In his recent ELC talk, ARM kernel developer Mark Rutland traced the evolution of caches over the last decade or so, and explained how to manage them.
“If you’re a bit tired, this is a presentation on cache maintenance, so there will be plenty of opportunity to sleep,” began Rutland. Despite this warning, Rutland’s presentation, titled Embedded Linux Conference presentation titled Stale Data, or How We (Mis-)manage Modern Caches, was actually kind of an eye opener — at least as far as cache management presentations go.
ARM Ltd. kernel developer Mark Rutland explains the mystery of caches during his Embedded Linux Conference presentation
(click image to enlarge)
For one thing, much of what you think you know about the subject is probably wrong. It turns out that software — and computer education curricula — have not always kept up with new developments in hardware. “Cache behavior is surprisingly complex, and caches behave in subtly different ways across SoCs,” Rutland told the ELC audience. “It’s very easy to misunderstand the rules of how caches work and be lulled into a false sense of security.”

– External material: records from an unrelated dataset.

Lemma idg_manifest_open_error_witness :
  result (IDG.analyze_kubernetes_resources
            {| IDG.project_root := lit "/repo";
               IDG.modules_dir := Some [];
               IDG.k8s_dir :=
                 Some ([(lit "bad.yaml", LoadFails (lit "no"))]
                       ++ (lit "locked.yaml",
                           OpenFails PermissionError (lit "denied"))
                       :: [(lit "web.yml", Docs [VDict pod_doc])]);
               IDG.readme := ReadOk old_readme;
               IDG.terraform_visual := ToolOk;
               IDG.now := stamp1 |})
  = Raise PermissionError.
Proof.
  eapply idg_manifest_open_error.
  - reflexivity.
  - reflexivity.
  - repeat constructor.
Defined.

(** X15. When extraction raises in no module, the module scan of
    [generate_diagrams.py] gives every directory listed under the modules
    directory one record, in listing order, a directory without [.tf]
    files included, and passes over plain files. *)
Theorem idg_module_entries (p : IDG.project)
    (listing : list (pystr * IDG.dir_entry)) :
  IDG.modules_dir p = Some listing ->
  NoDup (map fst listing) ->
  Forall (module_extracts (path_join (IDG.project_root p) (lit "modules")))
    listing ->
  result (IDG.analyze_terraform_modules p)
  = Ok (flat_map
          (idg_module_entry (path_join (IDG.project_root p) (lit "modules")))
          listing).
Proof.
  intros Hm Hnd Hok. unfold IDG.analyze_terraform_modules. rewrite Hm.
  apply (scan_collects_nil fst
           (idg_module_entry
              (path_join (IDG.project_root p) (lit "modules")))).
  - intros [name entry] kv. unfold idg_module_entry. cbn [fst snd].
    destruct entry as [|files]; [contradiction|].
    destruct (result _); [|contradiction].
    intros [<-|[]]. reflexivity.
  - intros [name entry] acc Hin Hacc.
    rewrite Forall_forall in Hok. specialize (Hok _ Hin).
    unfold module_extracts, idg_module_entry in *. cbn [fst snd] in *.
    destruct entry as [|files].
    + rewrite result_ret, app_nil_r. reflexivity.
    + destruct Hok as [details Hd]. rewrite result_bind, Hd.
      cbn [obind]. rewrite result_ret, dict_set_new by exact Hacc.
      reflexivity.
  - exact Hnd.
Qed.

Lemma idg_module_entries_witness :
  result (IDG.analyze_terraform_modules idg_mixed)
  = Ok [ (lit "network",
          {| IDG.resources := [lit "vpc_network.main"];
             IDG.variables := [lit "region"];
             IDG.outputs := [lit "network_id"] |});
         (lit "empty", IDG.empty_details) ].
Proof.
  apply (idg_module_entries idg_mixed
           [ (lit "README.md", IDG.IsFile);
             (lit "network", IDG.IsDir [(lit "main.tf", Parsed network_tf)]);
             (lit "empty", IDG.IsDir []) ]).
  - reflexivity.
  - repeat constructor; simpl; intuition discriminate.
  - repeat constructor; eexists; reflexivity.
Defined.

(** X16. A missing modules directory ends a run of [generate_diagrams.py]
    at once with [FileNotFoundError], before anything is printed or read.
    In [update_readme.py] an empty walk is no error: without modules and
    manifests the run writes the headers of both sections, empty, after
    the diagram text. *)
Theorem missing_modules_directory :
  (forall repr p,
      IDG.modules_dir p = None ->
      IDG.update_readme repr p = ([], Raise FileNotFoundError))
  /\ (forall repr p,
        PA.modules_walk p = [] ->
        PA.k8s_dir p = None ->
        result (PA.update_readme repr p)
        = obind (read_existing (PA.readme p)) (fun content =>
            Ok (replace_section content (PA.now p)
                  (PA.diagram_text p ++ PA.modules_header
                   ++ PA.kubernetes_header)))).
Proof.
  split.
  - intros repr p H. unfold IDG.update_readme, IDG.analyze_terraform_modules.
    rewrite H. reflexivity.
  - intros repr p Hw Hk.
    rewrite (PipelineFacts.pa_update_readme_result repr p [] []).
    + reflexivity.
    + unfold PA.analyze_project, PA.analyze_modules, PA.analyze_manifests.
      rewrite Hw, Hk. reflexivity.
Qed.

Lemma missing_modules_directory_witness :
  IDG.update_readme no_repr
    {| IDG.project_root := lit "/repo";
       IDG.modules_dir := None;
       IDG.k8s_dir := Some mixed_manifests;
       IDG.readme := ReadOk old_readme;
       IDG.terraform_visual := ToolOk;
       IDG.now := stamp1 |}
  = ([], Raise FileNotFoundError)
  /\ result (PA.update_readme no_repr
               {| PA.project_root := lit "/repo";
                  PA.modules_walk := [];
                  PA.k8s_dir := None;
                  PA.readme := ReadFails FileNotFoundError;
                  PA.terraform_visual := ToolFails (lit "missing");
                  PA.now := stamp1 |})
     = Ok (replace_section DEFAULT_TITLE stamp1
             (PA.modules_header ++ PA.kubernetes_header)).
Proof.
  destruct missing_modules_directory as [H1 H2]. split.
  - apply H1. reflexivity.
  - apply (H2 no_repr); reflexivity.
Defined.

(** *** Records of a manifest file *)

Lemma idg_manifest_record_cases (d : dict) :
  IDG.manifest_record d
  = if bad_metadata (VDict d) then Raise AttributeError
    else Ok (record_of d).
Proof.
  unfold IDG.manifest_record, bad_metadata, record_of, kind_of, name_of,
    dict_get_default.
  destruct (dict_get d (lit "metadata")) as [[| | | | |m]|]; reflexivity.
Qed.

Even within a single chip architecture, every system-on-chip (SoC) is integrated slightly differently. Modern SoCs perform a number of tricks, such as speculation, to offer better power/performance, and it is easy for the unwary developer to be surprised by their side effects on caches.
“By hitting the cache, you can avoid putting traffic on the memory interconnect, which can be clocked at a lower speed,” said Rutland. “The CPU can do more work more quickly and go to sleep more quickly. Modern CPUs do fewer write-backs to memory and try to keep data in caches for as long as possible. They allow multiple copies of memory locations to exist.”

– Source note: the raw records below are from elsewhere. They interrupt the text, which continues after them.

End MoreScenarios.

(** * Proofs *)

(** ** Facts about [size_t] arithmetic *)

Module SizeTFacts.
Import SizeT.

Lemma modulus_pos : 0 < modulus.
Proof. reflexivity. Qed.

Lemma wrap_small x : in_range x -> wrap x = x.
Proof.
  unfold in_range, wrap, max. intros H.
  apply Z.mod_small. pose proof modulus_pos. lia.
Qed.

Lemma wrap_range x : in_range (wrap x).
Proof.
  unfold in_range, wrap, max.
  pose proof (Z.mod_pos_bound x modulus modulus_pos). lia.
Qed.

Lemma add_small a b : in_range (a + b) -> add a b = a + b.
Proof. apply wrap_small. Qed.

Lemma sub_small a b : in_range (a - b) -> sub a b = a - b.
Proof. apply wrap_small. Qed.

(** Unsigned subtraction below zero comes back as a huge value. *)
Lemma sub_underflow a b :
  in_range a -> in_range b -> a < b -> sub a b = a - b + modulus.
Proof.
  unfold in_range, sub, wrap, max. intros Ha Hb Hlt.
  pose proof modulus_pos.
  rewrite <- (Z.mod_add (a - b) 1 modulus) by lia.
  apply Z.mod_small. lia.
Qed.

Lemma checked_add_Some a b s :
  checked_add a b = Some s <-> a + b <= max /\ s = a + b.
Proof.
  unfold checked_add. destruct (Z.leb_spec (a + b) max); split.
  - intros [= <-]. lia.
  - intros [_ ->]. reflexivity.
  - discriminate.
  - lia.
Qed.

Lemma checked_add_None a b :
  checked_add a b = None <-> max < a + b.
Proof.
  unfold checked_add. destruct (Z.leb_spec (a + b) max); split;
    try discriminate; try lia; reflexivity.
Qed.

End SizeTFacts.

(** ** The five outcomes of the slow path *)

Section SlowPath.

Context {Alloc : Type} {traits : ArenaAllocatorTraits Alloc}.
Context {consts : ArenaConstants}.

Lemma allocateSlow_overflow (a : Arena Alloc) (size : Z) :
  SizeT.max < allocSize_of a size ->
  allocateSlow size a = (inl std_bad_alloc, a).
Proof.
  intros Hov. apply SizeTFacts.checked_add_None in Hov.
  unfold allocateSlow, bind, gets. simpl.
  unfold allocSize_of in Hov. rewrite Hov. reflexivity.
Qed.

Almost every CPU does some automatic prefetching and buffering of stores, and many also do out of order execution and some level of speculation. As a result, “your code might not match the reality of what the CPU happens to be doing,” said Rutland. “The CPU might speculate something completely erroneously, and start preloading data into caches, and it might turn out that those accesses never existed in your code. It’s incredibly nondeterministic.”

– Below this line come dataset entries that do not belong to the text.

(** X19. A directory given inside the name is a scope: looking up
    [dir/file] selects what looking up [file] with [start = dir] selects. *)
Theorem path_hint_is_scope self cs f rp :
  cs ≠ [] → Forall (λ n, legal_name n = true) cs → legal_name f = true →
  find_rel_path self (Str.join "/" (cs ++ [f])) None = Ok rp
  ↔ find_rel_path self f (Some (Str.join "/" cs)) = Ok rp.
Proof.
  intros Hcs Hall Hf.
  assert (Forall (λ n, legal_name n = true) (cs ++ [f])) as Hall'.
  { apply Forall_app. split; [done|by constructor]. }
  rewrite !find_rel_path_select;
    [|by apply legal_name_spec in Hf as []|apply join_nonempty; [by destruct cs|done]].
  rewrite effective_start_path, effective_start_under by auto.
  rewrite normpath_join by (done || by destruct cs).
  by rewrite basename_join, normpath_legal, basename_legal.
Qed.

(** In a sorted list, the search for a property finds the least element
    that has it. *)
Lemma find_sorted {A} (R : relation A) `{!AntiSymm (=) R} (p : A → bool) l x :
  StronglySorted R l → x ∈ l → p x = true →
  (∀ y, y ∈ l → p y = true → R x y) →
  List.find p l = Some x.
Proof.
  intros Hs Hin Hx Hleast. induction Hs as [|y l Hl IH Hall]; [by apply elem_of_nil in Hin|].
  simpl. destruct (p y) eqn:Hy.
  - f_equal. apply elem_of_cons in Hin as [->|Hin]; [done|].
    apply (anti_symm R).
    + rewrite Forall_forall in Hall. by apply Hall.
    + apply Hleast; [by left|done].
  - apply elem_of_cons in Hin as [->|Hin]; [congruence|].
    apply IH; [done|]. intros z Hz. apply Hleast. by right.
Qed.

Lemma files_below_legal w root_abs x :
  legal_world w → x ∈ files_below w root_abs →
  Forall (λ n, legal_name n = true) (x.1 ++ [x.2]).
Proof.
  intros Hw Hin. unfold files_below in Hin.
  destruct (at_path w !! root_abs) as [[m c|m d]|] eqn:E;
    try by apply elem_of_nil in Hin.
  pose proof (files_under_legal d (legal_world_dir _ _ _ _ Hw E)) as Hall.
  rewrite Forall_forall in Hall. by apply Hall.
Qed.

(** Among the paths of the files named [f], the path [cs/f] is the least
    of those within the scope [cs], provided none is the scope itself. *)
Lemma scope_least cs f ys :
  cs ≠ [] → Forall (λ n, legal_name n = true) (cs ++ [f]) →
  Forall (λ n, legal_name n = true) (ys ++ [f]) →
  Str.join "/" (ys ++ [f]) ≠ Str.join "/" cs →
  under_prefix (Str.join "/" cs) (Str.join "/" (ys ++ [f])) = true →
  key_le (Str.join "/" (cs ++ [f])) (Str.join "/" (ys ++ [f])).
Proof.
  intros Hcs Hall Hys Hne Hu. unfold under_prefix in Hu.
  apply orb_true_iff in Hu as [Heq|Hu]; [by apply bool_decide_eq_true in Heq|].
  apply startswith_decompose in Hu as [r Hr].
  apply Forall_app in Hall as [Hcsl Hf].
  assert (ys ++ [f] = cs ++ Str.split "/" r) as Hsplit.
  { rewrite <- (split_join (ys ++ [f])); [|by destruct ys|by apply legal_noslash].
    rewrite Hr, append_assoc. change ("/" +:+ r) with (String "/" r).
    rewrite split_app_sep. rewrite split_join; [done|done|by apply legal_noslash]. }
  unfold key_le. rewrite !_depth_join;
    [|by destruct ys|done|by destruct cs|by apply Forall_app].
  rewrite !length_app. simpl.
  pose proof (split_nonempty "/" r) as Hrne.
  apply (f_equal length) in Hsplit as Hlen. rewrite !length_app in Hlen. simpl in Hlen.
  destruct (Str.split "/" r) as [|g [|g' gs]] eqn:Eg; [done|..].
  - apply app_inj_tail in Hsplit as [-> _]. right. split; [done|]. reflexivity.
  - left. simpl in Hlen. lia.
Qed.

Lemma rstrip_join cs :
  cs ≠ [] → Forall (λ n, legal_name n = true) cs →
  Str.rstrip_char posixpath.sep (Str.join "/" cs) = Str.join "/" cs.
Proof.
  intros Hcs Hall.
  destruct (stripped_join (Str.is_char "/") "/" cs Hcs (legal_stripped _ Hall))
    as [_ (z & Hz1 & Hz2)].
  by apply (rstrip_keep _ _ z).
Qed.

(** The lookup of a file by its relative path, or by its name scoped to its
    directory. *)
Lemma select_exact w root_abs tree x :
  legal_world w → tree_scan w root_abs = Ok tree →
  x ∈ files_below w root_abs → x.1 ≠ [] →
  (∀ y, y ∈ files_below w root_abs → rel_path_of y ≠ Str.join "/" x.1) →
  select tree x.2 (Str.join "/" x.1) = Some (rel_path_of x).
Proof.
  intros Hw Hscan Hin Hcs Hnofile. destruct x as [cs f]. simpl in *.
  pose proof (files_below_legal _ _ _ Hw Hin) as Hall. simpl in Hall.
  assert (Forall (λ n, legal_name n = true) cs) as Hcsl by by apply Forall_app in Hall as [].
  assert (rel_path_of (cs, f) ∈ paths_named w root_abs f) as Hnamed.
  { unfold paths_named. apply list_elem_of_fmap_2. by apply list_elem_of_filter. }
  destruct (tree_scan_has_entry _ _ _ _ _ Hw Hscan Hnamed)
    as (paths & Hl & Hp & Hsorted).
  unfold select. rewrite Hl.
  destruct paths as [|p0 ps];
    [rewrite <- Hp in Hnamed; by apply elem_of_nil in Hnamed|].
  destruct (join_legal_first cs Hcs Hcsl) as (a & t & E & Ha).
  assert (Str.is_empty (Str.join "/" cs) || bool_decide (Str.join "/" cs = ".")
          = false) as ->.
  { rewrite E. simpl. apply bool_decide_eq_false_2. rewrite <- E.
    by apply join_not_dot. }
  rewrite rstrip_join by done.
  apply (find_sorted key_le); [done|by rewrite Hp| |].
  - unfold under_prefix, rel_path_of. simpl.
    rewrite join_snoc by done. rewrite <- append_assoc, startswith_app.
    apply orb_true_r.
  - intros rp Hrp Hu. rewrite Hp in Hrp. unfold paths_named in Hrp.
    apply list_elem_of_fmap in Hrp as ([ys g] & -> & [Hg Hyin]%list_elem_of_filter).
    simpl in Hg. subst g.
    pose proof (files_below_legal _ _ _ Hw Hyin) as Hys. simpl in Hys.
    apply scope_least; try done. by apply (Hnofile (ys, f)).
Qed.

(** X20. Looking a file up by its relative path selects that file: for a
    file under the scanned root, [find] with the file's relative path as
    the name, and [find] with the file's name and its directory as the
    start, select the file's relative path (no file lying at the path of
    its directory). *)
Theorem exact_path_found w root_abs self x :
  legal_world w → tree_scan w root_abs = Ok (tree self) →
  x ∈ files_below w root_abs → x.1 ≠ [] →
  (∀ y, y ∈ files_below w root_abs → rel_path_of y ≠ Str.join "/" x.1) →
  find_rel_path self (rel_path_of x) None = Ok (rel_path_of x)
  ∧ find_rel_path self x.2 (Some (Str.join "/" x.1)) = Ok (rel_path_of x).
Proof.
  intros Hw Hscan Hin Hcs Hnofile.
  pose proof (files_below_legal _ _ _ Hw Hin) as Hall.
  pose proof Hall as [Hcsl Hf%Forall_inv]%Forall_app.
  pose proof (select_exact _ _ _ _ Hw Hscan Hin Hcs Hnofile) as Hsel.
  split.
  - apply find_rel_path_select; [apply join_nonempty; [by destruct (x.1)|done]|].
    unfold rel_path_of. rewrite effective_start_path by auto.
    rewrite normpath_join by (done || by destruct (x.1)).
    by rewrite basename_join.
  - apply find_rel_path_select; [by apply legal_name_spec in Hf as []|].
    rewrite effective_start_under by done.
    by rewrite normpath_legal, basename_legal.
Qed.

End resolver.

(** ** Closed instances for the further properties *)

Lemma config_lookup_repeat_witness :
  _get_config demo_json demo_world "/etc/fcr.conf" KEY_VALUE None no_caches
  = (Ok (PDict {[ "root" := PStr "/srv/root" ]}), warm_caches)
  ∧ path_exists demo_world_rewritten "/etc/fcr.conf" = true
  ∧ getmtime demo_world_rewritten "/etc/fcr.conf"
    = getmtime demo_world "/etc/fcr.conf"
  ∧ _get_config demo_json demo_world_rewritten "/etc/fcr.conf" KEY_VALUE
      (Some ["port"]) warm_caches
    = (Ok (PDict {[ "root" := PStr "/srv/root" ]}), warm_caches).
Proof.
  pose proof (config_lookup_repeat demo_json demo_world demo_world_rewritten
                "/etc/fcr.conf" KEY_VALUE None (Some ["port"]) no_caches
                (PDict {[ "root" := PStr "/srv/root" ]}) warm_caches) as H.
  split_and!.
  - (vm_compute; reflexivity).
  - (vm_compute; reflexivity).
  - (vm_compute; reflexivity).
  - apply H; (vm_compute; reflexivity).
Defined.

Lemma config_lookup_frame_witness :
  _get_config demo_json demo_world "/etc/noroot.conf" KEY_VALUE None full_caches
  = (Ok (PDict {[ "name" := PStr "demo" ]}),
     Caches (<[ ("/etc/noroot.conf", KEY_VALUE)
                := CacheEntry 9 (PDict {[ "name" := PStr "demo" ]}) ]>
               (_config_cache full_caches))
            (_tree_cache full_caches))
  ∧ ("/etc/fcr.conf", KEY_VALUE) ≠ ("/etc/noroot.conf", KEY_VALUE)
  ∧ (<[ ("/etc/noroot.conf", KEY_VALUE)
        := CacheEntry 9 (PDict {[ "name" := PStr "demo" ]}) ]>
       (_config_cache full_caches)) !! ("/etc/fcr.conf", KEY_VALUE)
    = _config_cache full_caches !! ("/etc/fcr.conf", KEY_VALUE).
Proof.
  assert (_get_config demo_json demo_world "/etc/noroot.conf" KEY_VALUE None
            full_caches
          = (Ok (PDict {[ "name" := PStr "demo" ]}),
             Caches (<[ ("/etc/noroot.conf", KEY_VALUE)
                        := CacheEntry 9 (PDict {[ "name" := PStr "demo" ]}) ]>
                       (_config_cache full_caches))
                    (_tree_cache full_caches))) as H by (vm_compute; reflexivity).
  assert (("/etc/fcr.conf", KEY_VALUE) ≠ ("/etc/noroot.conf", KEY_VALUE))
    as Hne by done.
  destruct (config_lookup_frame demo_json _ _ _ _ _ _ _ H) as [_ Hframe].
  split_and!; [exact H|exact Hne|exact (Hframe _ Hne)].
Defined.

Sample slides from Rutland’s presentation
(click images to enlarge)
Not only is this behavior “really difficult” to predict, but “over time the CPU gets more aggressive, so it will be even more difficult,” added Rutland. Other trends that add to the complexity are the growth in multi-core SMP systems and complex configurations such as big.LITTLE, in which different CPU implementations can exist within a single system. Newer technologies like coherent DMA masters can solve some cache problems but also add more factors to juggle. “We’re also beginning to see things like GPUs accessing memory a lot in weird and varied patterns,” said Rutland.
In this chaotic environment, it can be difficult to determine cache coherence, which Rutland defines as “two accesses appearing to use the same copy, rather than the caches themselves having the same property of data.” However, as Rutland noted, all this hardware follows a common set of rules when it comes to the behavior of caches, which can be simpler to think about.
When following these rules, “you have to be a lot more stringent in your cache management to make sure you get what you expect,” said Rutland. “With all these complex cache coherence protocols, misuse or inconsistent use can lead to a long-term loss of coherence. It’s incredibly important to reason about the behavior of the caches in the background and understand what cache maintenance primitives are available.”
Explaining the mystery of caches
Rutland then set out to explain the mystery of caches, at least on modern multi-core ARMv8 SoCs. Most of the guidelines, which combine ARM Reference Manual rules and street wisdom about CPU caching behavior, are also applicable to ARMv7.
Rutland started by discussing the options for the cache-ability for the normal memory location: non-cacheable, write-through, and write-back. Write-through, which is typically used in frame buffers, “means that when you write to a location, both memory and caches are updated at the same time, but reads might only look in caches,” said Rutland. Operating systems typically use write-back, where “you don’t really care if the memory is up to date.” These techniques are controlled separately for inner caches near a CPU cluster vs. outer caches.
Rutland went on to cover shareability domains, which include non-, inner-, outer-, and system-shareability. Single OSes or hypervisors typically use inner-shareability whereas outer-shareability domains allow for multiple independent OSes running on a large, complex, multi-core system.
Then there are cache states to keep in mind, as well as cache coherence protocols such as MSI. “It’s very difficult to reason about the precise state of caches because they may have coherence protocol specific data associated with cache entries,” said Rutland.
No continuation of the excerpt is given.